• [Aim of the task] Write out, from the entries below, exactly the lines that run between the lines holding "Lemma handle_hunk_headers_and_end_patch_spec t" and "update_step mv chunks mv (update_last (push_old_line", inclusive, and stop there.

• [Data shown]

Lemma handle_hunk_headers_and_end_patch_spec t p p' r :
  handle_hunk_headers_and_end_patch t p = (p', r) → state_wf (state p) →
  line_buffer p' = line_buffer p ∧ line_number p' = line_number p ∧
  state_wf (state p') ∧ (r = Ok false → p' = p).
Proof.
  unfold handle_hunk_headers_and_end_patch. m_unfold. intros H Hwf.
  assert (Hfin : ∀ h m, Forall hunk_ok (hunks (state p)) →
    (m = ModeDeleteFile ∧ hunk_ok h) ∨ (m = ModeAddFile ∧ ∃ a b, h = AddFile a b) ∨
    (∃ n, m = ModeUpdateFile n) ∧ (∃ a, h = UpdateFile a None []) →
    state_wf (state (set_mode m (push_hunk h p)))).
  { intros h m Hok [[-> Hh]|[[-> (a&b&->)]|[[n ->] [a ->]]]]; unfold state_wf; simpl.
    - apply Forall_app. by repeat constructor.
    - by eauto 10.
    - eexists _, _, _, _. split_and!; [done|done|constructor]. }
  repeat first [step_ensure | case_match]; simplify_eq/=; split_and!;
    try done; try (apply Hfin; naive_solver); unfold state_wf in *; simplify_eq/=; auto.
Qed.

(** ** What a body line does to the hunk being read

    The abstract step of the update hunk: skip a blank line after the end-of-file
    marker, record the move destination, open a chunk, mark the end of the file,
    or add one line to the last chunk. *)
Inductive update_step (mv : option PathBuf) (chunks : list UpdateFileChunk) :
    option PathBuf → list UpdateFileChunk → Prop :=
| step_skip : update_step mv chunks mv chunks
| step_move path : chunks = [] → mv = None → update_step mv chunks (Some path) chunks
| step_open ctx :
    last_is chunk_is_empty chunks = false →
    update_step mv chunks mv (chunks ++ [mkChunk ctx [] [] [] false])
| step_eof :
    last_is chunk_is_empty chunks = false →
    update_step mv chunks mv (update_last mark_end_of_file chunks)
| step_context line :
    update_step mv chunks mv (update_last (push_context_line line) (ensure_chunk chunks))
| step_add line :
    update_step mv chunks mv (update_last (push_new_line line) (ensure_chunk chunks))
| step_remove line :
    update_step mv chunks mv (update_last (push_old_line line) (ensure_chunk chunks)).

---

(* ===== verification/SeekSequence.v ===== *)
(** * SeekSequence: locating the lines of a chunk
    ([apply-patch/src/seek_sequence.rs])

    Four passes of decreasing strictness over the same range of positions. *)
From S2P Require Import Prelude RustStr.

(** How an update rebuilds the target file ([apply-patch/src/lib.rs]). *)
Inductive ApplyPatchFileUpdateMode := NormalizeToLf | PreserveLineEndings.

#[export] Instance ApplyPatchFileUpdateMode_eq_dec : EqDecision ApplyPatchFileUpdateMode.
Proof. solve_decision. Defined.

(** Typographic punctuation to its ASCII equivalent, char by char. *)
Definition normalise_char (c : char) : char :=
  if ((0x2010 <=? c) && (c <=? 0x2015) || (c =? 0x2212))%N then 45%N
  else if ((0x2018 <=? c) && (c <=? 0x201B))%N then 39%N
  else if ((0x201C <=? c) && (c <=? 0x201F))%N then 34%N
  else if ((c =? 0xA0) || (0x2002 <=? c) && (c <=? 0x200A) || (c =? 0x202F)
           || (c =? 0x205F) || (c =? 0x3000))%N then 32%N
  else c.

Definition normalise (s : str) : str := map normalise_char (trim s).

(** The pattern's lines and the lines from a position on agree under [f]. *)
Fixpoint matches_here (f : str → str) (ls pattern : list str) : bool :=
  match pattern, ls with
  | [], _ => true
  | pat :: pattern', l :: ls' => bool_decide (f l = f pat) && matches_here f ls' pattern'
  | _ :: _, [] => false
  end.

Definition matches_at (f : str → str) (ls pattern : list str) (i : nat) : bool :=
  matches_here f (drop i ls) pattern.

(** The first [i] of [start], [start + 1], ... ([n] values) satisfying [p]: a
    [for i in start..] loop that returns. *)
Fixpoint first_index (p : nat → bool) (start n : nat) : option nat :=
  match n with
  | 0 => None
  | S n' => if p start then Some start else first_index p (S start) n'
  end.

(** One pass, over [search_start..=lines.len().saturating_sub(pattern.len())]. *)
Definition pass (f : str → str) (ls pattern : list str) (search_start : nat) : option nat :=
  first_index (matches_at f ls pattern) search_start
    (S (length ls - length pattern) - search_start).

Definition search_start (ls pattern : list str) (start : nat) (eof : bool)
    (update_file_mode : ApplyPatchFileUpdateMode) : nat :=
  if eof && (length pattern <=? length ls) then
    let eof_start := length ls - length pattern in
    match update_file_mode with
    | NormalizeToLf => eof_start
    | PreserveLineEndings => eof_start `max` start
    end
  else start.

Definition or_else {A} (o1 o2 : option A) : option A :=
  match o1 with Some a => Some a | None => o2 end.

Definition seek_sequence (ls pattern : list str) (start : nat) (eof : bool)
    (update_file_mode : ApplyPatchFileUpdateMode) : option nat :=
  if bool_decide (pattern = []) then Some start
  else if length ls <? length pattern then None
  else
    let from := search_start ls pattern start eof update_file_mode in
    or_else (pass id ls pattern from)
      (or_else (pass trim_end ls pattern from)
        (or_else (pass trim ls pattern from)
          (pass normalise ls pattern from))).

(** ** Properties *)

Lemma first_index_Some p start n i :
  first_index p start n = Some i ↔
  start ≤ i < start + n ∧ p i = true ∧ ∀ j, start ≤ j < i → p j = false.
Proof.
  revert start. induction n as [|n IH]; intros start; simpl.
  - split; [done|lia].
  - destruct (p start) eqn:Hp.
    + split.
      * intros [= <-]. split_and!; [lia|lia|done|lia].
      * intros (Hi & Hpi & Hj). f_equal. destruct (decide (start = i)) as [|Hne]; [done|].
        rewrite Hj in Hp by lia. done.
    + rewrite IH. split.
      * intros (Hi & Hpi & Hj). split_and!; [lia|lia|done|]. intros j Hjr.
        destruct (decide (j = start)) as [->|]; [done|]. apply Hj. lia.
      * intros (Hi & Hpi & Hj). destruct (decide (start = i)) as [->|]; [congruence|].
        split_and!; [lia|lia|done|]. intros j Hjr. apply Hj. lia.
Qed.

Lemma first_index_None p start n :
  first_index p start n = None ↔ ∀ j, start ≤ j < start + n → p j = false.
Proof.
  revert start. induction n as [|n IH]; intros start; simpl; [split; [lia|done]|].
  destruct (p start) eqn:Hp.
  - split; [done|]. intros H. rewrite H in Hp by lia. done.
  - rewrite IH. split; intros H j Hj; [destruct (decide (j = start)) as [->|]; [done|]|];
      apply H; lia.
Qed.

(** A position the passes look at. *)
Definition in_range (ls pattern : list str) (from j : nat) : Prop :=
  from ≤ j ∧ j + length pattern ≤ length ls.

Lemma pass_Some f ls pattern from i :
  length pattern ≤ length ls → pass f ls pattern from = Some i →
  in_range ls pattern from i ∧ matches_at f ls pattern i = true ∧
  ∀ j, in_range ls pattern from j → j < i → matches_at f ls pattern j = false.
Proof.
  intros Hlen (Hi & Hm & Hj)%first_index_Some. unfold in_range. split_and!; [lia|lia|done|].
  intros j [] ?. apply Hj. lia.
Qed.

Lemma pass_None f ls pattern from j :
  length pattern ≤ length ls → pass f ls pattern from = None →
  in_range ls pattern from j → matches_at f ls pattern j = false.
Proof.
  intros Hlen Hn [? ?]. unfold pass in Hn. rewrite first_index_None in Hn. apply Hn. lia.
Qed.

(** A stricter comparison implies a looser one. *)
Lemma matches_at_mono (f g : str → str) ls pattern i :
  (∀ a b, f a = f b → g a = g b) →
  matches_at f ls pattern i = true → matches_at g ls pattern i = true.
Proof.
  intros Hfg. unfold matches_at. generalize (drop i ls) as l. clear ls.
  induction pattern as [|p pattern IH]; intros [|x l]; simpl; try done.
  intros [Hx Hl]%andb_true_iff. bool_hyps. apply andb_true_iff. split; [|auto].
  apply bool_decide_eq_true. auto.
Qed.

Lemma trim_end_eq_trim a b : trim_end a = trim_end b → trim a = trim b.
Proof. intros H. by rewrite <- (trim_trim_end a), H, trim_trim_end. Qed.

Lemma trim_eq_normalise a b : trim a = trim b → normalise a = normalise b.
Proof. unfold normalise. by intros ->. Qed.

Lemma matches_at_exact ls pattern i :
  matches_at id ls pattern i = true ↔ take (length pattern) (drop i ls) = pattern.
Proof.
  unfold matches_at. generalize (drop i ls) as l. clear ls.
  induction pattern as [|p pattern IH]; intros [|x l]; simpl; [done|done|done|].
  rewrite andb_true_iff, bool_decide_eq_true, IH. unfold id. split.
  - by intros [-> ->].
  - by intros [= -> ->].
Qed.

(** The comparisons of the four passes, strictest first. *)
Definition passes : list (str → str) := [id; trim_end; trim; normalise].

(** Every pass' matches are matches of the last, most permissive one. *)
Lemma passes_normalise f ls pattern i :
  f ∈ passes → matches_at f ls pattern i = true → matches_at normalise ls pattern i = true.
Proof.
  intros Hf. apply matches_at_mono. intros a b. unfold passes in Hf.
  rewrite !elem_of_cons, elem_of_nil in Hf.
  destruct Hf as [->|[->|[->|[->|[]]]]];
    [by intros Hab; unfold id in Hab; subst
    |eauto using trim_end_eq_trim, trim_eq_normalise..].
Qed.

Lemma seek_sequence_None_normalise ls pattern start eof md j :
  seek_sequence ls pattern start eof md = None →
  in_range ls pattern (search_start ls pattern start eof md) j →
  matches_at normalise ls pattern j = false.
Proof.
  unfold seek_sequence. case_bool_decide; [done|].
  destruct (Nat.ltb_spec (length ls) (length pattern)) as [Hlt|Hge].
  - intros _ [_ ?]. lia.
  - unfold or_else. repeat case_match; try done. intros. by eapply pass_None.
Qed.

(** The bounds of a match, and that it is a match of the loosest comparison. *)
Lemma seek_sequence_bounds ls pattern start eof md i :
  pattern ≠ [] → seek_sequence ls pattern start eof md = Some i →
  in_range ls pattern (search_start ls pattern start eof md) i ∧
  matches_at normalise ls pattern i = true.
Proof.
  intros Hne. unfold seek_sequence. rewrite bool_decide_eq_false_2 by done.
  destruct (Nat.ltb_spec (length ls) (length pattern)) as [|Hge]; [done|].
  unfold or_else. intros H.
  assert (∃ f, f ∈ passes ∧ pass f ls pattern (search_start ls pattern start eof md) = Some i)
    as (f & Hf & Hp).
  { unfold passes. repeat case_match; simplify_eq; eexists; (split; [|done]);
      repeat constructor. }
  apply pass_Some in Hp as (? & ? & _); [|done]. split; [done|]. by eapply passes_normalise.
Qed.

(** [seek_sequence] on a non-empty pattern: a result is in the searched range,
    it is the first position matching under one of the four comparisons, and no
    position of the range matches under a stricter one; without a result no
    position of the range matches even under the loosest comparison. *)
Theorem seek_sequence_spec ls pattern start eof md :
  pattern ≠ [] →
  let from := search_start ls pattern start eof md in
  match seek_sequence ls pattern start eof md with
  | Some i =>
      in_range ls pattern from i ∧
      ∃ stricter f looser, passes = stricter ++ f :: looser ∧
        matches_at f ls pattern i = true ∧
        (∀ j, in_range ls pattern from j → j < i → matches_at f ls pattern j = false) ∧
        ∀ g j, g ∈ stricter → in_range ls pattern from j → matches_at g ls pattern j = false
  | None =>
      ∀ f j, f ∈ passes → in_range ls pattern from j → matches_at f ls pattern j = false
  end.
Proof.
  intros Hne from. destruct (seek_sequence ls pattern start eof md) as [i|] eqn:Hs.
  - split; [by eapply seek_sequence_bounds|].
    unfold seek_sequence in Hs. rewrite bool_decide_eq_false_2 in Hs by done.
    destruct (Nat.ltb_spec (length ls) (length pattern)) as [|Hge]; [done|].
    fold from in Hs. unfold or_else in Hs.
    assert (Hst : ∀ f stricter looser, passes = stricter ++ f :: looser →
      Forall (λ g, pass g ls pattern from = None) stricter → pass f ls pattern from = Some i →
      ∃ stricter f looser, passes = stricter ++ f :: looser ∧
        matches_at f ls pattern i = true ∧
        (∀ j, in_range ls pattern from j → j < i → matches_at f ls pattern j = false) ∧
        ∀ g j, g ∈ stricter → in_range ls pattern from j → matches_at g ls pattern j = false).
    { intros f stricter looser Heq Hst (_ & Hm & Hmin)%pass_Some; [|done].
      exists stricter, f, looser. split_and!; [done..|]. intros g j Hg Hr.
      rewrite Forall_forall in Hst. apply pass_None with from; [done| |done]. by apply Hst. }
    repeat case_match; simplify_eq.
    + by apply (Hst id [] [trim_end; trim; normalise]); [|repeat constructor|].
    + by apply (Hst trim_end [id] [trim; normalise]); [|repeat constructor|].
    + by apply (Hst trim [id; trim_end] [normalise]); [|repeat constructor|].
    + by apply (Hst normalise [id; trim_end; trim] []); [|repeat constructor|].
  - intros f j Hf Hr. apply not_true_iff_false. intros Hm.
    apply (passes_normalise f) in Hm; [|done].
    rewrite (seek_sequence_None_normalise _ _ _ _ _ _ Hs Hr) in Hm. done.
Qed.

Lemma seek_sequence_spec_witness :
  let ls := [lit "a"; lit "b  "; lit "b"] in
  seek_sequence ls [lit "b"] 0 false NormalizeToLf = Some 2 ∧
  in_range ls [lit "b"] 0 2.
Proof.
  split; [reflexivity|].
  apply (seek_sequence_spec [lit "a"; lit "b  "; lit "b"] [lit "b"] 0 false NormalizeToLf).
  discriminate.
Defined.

--

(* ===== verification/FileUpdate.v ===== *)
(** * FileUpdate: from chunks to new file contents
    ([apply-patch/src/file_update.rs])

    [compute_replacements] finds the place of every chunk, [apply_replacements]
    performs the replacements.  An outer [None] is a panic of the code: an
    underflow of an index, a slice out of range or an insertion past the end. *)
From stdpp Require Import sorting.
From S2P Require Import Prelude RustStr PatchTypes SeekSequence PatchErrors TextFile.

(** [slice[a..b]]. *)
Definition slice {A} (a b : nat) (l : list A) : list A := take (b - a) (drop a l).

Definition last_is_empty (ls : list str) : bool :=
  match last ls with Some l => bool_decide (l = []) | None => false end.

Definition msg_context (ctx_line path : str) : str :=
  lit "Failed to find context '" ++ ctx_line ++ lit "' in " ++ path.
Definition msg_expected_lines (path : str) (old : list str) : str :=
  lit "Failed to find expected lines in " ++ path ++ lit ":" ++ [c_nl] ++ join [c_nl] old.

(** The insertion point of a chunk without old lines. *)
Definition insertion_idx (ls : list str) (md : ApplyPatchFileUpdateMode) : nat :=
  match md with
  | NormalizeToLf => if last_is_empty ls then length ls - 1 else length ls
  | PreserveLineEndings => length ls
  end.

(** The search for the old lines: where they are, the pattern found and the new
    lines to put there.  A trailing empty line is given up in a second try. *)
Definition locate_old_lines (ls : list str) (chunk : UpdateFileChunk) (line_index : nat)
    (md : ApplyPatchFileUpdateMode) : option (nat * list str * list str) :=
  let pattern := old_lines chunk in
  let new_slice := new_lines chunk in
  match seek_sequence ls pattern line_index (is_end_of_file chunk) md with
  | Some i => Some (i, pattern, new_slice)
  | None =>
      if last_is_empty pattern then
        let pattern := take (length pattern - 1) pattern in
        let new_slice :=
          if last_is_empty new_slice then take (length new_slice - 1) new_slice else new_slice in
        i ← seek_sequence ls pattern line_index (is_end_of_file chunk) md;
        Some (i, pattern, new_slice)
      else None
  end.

• [Response to this task]
Lemma handle_hunk_headers_and_end_patch_spec t p p' r :
  handle_hunk_headers_and_end_patch t p = (p', r) → state_wf (state p) →
  line_buffer p' = line_buffer p ∧ line_number p' = line_number p ∧
  state_wf (state p') ∧ (r = Ok false → p' = p).
Proof.
  unfold handle_hunk_headers_and_end_patch. m_unfold. intros H Hwf.
  assert (Hfin : ∀ h m, Forall hunk_ok (hunks (state p)) →
    (m = ModeDeleteFile ∧ hunk_ok h) ∨ (m = ModeAddFile ∧ ∃ a b, h = AddFile a b) ∨
    (∃ n, m = ModeUpdateFile n) ∧ (∃ a, h = UpdateFile a None []) →
    state_wf (state (set_mode m (push_hunk h p)))).
  { intros h m Hok [[-> Hh]|[[-> (a&b&->)]|[[n ->] [a ->]]]]; unfold state_wf; simpl.
    - apply Forall_app. by repeat constructor.
    - by eauto 10.
    - eexists _, _, _, _. split_and!; [done|done|constructor]. }
  repeat first [step_ensure | case_match]; simplify_eq/=; split_and!;
    try done; try (apply Hfin; naive_solver); unfold state_wf in *; simplify_eq/=; auto.
Qed.

(** ** What a body line does to the hunk being read

    The abstract step of the update hunk: skip a blank line after the end-of-file
    marker, record the move destination, open a chunk, mark the end of the file,
    or add one line to the last chunk. *)
Inductive update_step (mv : option PathBuf) (chunks : list UpdateFileChunk) :
    option PathBuf → list UpdateFileChunk → Prop :=
| step_skip : update_step mv chunks mv chunks
| step_move path : chunks = [] → mv = None → update_step mv chunks (Some path) chunks
| step_open ctx :
    last_is chunk_is_empty chunks = false →
    update_step mv chunks mv (chunks ++ [mkChunk ctx [] [] [] false])
| step_eof :
    last_is chunk_is_empty chunks = false →
    update_step mv chunks mv (update_last mark_end_of_file chunks)
| step_context line :
    update_step mv chunks mv (update_last (push_context_line line) (ensure_chunk chunks))
| step_add line :
    update_step mv chunks mv (update_last (push_new_line line) (ensure_chunk chunks))
| step_remove line :
    update_step mv chunks mv (update_last (push_old_line line) (ensure_chunk chunks)).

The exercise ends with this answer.